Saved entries
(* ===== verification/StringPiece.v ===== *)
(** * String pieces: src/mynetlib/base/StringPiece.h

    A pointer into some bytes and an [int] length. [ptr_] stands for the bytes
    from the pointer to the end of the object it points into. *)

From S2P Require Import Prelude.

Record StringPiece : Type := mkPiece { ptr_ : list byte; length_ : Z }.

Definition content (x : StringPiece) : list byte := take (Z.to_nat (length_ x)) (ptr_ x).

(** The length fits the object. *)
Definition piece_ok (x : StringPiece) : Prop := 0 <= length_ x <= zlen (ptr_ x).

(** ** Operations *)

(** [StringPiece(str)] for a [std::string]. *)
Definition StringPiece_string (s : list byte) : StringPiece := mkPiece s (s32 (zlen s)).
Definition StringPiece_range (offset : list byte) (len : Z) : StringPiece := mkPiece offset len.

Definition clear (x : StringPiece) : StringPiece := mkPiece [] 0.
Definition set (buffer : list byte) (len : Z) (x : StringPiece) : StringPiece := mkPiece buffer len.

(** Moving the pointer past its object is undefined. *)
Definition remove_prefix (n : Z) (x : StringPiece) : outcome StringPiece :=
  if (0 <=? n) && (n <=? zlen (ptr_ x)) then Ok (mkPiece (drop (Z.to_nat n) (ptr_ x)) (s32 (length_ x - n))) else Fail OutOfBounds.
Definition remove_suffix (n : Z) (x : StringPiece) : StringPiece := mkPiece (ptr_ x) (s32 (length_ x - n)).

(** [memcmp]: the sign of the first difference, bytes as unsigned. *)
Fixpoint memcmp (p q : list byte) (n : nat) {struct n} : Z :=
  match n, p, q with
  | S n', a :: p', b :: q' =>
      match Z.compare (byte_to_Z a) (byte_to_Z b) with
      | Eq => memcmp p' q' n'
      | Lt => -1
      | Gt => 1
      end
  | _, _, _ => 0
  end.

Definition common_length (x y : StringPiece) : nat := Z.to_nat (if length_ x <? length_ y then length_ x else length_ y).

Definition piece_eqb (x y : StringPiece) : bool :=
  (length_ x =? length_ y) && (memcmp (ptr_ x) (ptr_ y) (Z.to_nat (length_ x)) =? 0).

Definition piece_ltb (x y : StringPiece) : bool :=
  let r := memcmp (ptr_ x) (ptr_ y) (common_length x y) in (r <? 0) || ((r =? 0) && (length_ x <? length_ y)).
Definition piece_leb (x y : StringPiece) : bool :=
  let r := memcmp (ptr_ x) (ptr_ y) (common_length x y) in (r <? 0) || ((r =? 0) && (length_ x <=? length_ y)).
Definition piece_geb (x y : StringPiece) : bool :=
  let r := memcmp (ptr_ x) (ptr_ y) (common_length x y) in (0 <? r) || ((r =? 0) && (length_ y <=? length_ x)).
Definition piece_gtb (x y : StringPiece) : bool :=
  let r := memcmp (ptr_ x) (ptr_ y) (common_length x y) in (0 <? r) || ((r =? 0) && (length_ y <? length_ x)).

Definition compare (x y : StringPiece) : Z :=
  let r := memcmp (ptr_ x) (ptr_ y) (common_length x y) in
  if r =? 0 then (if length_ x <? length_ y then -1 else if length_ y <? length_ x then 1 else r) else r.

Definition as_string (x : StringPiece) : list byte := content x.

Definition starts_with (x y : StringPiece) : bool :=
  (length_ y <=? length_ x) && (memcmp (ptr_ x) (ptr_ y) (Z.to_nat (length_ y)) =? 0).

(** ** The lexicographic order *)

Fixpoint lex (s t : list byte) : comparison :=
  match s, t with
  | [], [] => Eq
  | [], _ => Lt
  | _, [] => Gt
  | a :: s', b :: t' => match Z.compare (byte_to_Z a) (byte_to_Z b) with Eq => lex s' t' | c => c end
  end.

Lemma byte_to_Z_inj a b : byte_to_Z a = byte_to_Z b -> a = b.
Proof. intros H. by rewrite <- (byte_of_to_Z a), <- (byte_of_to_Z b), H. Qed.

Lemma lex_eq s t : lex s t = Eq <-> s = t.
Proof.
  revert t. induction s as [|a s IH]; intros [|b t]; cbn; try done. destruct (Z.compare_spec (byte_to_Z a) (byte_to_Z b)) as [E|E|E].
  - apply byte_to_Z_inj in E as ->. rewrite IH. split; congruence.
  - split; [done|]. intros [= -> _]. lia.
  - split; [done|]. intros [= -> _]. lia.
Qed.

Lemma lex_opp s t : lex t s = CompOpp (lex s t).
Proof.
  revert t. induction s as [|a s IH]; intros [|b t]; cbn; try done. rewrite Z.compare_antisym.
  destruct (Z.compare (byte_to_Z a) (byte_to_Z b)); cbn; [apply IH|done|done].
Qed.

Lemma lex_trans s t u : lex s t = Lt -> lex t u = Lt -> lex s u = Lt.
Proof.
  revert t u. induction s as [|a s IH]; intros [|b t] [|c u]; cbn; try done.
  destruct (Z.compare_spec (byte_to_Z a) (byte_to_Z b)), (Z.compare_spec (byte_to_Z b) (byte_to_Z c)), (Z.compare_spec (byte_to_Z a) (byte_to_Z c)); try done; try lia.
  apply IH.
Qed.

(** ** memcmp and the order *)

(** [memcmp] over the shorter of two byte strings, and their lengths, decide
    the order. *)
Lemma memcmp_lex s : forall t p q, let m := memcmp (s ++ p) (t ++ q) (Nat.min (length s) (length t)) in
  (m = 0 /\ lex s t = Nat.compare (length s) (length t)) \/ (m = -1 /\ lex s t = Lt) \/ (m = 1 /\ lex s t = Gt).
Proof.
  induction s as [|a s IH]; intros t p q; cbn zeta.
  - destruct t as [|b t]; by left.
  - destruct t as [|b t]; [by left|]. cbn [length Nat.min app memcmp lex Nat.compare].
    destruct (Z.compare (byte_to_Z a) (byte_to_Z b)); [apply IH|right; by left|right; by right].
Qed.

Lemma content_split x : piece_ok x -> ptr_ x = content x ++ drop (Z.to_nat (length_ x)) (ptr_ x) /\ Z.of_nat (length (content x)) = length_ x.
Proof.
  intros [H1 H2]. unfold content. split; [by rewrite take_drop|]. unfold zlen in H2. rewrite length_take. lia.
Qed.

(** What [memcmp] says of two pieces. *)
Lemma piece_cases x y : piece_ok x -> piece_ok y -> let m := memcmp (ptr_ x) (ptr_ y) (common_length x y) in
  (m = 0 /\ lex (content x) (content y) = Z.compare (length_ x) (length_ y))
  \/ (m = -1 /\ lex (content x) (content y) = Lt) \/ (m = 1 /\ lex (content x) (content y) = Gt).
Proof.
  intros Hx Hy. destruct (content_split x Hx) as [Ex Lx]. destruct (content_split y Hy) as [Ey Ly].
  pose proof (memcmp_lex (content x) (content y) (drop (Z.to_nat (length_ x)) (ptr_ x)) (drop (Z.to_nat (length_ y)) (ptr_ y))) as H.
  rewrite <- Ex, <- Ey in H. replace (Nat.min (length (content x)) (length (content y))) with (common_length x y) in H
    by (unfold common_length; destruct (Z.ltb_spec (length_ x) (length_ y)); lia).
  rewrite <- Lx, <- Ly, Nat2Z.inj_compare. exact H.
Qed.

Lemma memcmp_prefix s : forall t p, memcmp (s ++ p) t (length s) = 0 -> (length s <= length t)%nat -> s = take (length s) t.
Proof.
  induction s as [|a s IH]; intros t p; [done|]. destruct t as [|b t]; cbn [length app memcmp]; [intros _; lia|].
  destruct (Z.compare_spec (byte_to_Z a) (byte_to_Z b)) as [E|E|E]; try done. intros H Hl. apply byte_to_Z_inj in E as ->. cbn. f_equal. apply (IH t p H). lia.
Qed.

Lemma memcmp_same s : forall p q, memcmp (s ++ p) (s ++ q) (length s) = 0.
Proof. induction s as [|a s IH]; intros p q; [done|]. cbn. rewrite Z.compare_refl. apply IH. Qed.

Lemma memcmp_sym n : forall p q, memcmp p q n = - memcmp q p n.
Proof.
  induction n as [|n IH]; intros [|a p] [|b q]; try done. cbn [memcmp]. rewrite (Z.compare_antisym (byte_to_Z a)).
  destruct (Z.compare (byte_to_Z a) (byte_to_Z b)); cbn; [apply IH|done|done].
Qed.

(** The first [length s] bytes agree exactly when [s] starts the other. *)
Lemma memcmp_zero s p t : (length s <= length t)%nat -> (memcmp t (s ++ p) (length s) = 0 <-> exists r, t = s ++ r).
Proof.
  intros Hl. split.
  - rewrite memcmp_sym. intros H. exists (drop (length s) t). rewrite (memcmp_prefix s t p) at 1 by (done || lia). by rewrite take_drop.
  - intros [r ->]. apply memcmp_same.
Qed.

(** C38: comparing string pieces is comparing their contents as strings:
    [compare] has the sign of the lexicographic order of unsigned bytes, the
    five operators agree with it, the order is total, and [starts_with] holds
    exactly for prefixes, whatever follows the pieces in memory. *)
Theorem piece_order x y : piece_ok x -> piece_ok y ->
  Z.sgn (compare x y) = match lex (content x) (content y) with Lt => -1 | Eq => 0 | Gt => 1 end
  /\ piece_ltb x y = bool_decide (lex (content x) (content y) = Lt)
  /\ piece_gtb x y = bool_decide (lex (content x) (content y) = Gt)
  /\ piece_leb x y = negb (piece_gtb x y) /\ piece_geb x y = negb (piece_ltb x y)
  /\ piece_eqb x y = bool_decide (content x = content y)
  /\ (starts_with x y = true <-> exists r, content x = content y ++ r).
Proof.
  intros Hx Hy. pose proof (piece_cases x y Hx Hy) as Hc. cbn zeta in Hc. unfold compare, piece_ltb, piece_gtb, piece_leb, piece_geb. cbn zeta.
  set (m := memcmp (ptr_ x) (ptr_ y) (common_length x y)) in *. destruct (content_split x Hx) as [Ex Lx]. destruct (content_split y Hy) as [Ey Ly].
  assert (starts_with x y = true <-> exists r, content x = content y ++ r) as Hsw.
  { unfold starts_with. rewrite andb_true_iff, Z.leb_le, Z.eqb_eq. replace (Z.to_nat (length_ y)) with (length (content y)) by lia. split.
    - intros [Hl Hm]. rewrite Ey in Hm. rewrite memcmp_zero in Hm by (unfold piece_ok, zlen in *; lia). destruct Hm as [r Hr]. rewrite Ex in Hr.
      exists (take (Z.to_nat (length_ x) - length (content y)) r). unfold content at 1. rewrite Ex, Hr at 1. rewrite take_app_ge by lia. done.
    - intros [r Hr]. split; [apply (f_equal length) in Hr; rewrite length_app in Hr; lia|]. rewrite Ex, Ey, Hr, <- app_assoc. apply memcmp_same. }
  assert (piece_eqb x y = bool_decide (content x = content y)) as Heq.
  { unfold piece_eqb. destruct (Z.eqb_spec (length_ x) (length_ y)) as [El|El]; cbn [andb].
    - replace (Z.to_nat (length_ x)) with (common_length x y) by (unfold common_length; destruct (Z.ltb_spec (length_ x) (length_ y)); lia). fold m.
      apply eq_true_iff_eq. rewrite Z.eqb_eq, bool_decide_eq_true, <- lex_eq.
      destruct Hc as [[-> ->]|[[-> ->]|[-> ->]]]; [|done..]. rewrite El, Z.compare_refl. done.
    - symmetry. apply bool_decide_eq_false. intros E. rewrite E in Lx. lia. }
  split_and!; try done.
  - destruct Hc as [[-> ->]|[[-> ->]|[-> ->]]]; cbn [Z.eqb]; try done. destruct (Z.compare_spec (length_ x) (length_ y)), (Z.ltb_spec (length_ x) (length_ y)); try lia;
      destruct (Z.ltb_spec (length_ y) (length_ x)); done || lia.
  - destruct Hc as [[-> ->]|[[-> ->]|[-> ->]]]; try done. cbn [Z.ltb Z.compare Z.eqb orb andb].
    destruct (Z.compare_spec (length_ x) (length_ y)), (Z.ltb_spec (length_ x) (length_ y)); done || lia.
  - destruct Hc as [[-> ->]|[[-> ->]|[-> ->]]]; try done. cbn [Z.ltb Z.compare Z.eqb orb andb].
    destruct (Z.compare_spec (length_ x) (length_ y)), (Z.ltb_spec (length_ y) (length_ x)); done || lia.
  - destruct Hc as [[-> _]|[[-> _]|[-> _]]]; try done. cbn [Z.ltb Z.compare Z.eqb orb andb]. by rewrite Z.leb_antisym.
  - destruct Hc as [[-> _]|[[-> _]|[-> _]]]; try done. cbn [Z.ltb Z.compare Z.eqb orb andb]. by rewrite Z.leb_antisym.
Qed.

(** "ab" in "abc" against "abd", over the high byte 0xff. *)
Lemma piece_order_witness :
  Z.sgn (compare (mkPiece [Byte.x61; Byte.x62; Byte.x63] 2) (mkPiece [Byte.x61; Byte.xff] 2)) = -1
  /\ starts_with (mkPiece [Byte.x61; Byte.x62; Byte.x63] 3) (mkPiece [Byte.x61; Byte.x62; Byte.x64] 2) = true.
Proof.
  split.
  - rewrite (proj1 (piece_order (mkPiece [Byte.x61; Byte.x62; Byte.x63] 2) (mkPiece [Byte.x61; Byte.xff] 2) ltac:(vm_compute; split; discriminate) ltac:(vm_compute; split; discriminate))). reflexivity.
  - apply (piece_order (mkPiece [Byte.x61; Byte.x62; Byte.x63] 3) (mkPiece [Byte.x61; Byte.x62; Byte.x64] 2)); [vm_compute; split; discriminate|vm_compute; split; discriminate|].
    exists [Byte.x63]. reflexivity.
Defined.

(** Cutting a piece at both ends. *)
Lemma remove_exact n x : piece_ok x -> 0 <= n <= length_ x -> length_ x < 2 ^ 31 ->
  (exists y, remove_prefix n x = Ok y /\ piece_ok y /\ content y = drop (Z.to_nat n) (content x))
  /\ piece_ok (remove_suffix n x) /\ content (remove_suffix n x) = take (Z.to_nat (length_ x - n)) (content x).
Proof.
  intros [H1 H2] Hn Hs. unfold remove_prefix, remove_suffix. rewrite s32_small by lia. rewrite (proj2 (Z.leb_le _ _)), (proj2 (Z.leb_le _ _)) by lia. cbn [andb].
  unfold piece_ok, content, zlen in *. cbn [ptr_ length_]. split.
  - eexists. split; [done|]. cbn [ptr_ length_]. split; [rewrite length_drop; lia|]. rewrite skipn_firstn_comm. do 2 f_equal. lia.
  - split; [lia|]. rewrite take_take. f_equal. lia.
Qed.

What to work on =
Check all the records above and select each line where the string "zeta" is found.

Result =
  induction s as [|a s IH]; intros t p q; cbn zeta.
  intros Hx Hy. pose proof (piece_cases x y Hx Hy) as Hc. cbn zeta in Hc. unfold compare, piece_ltb, piece_gtb, piece_leb, piece_geb. cbn zeta.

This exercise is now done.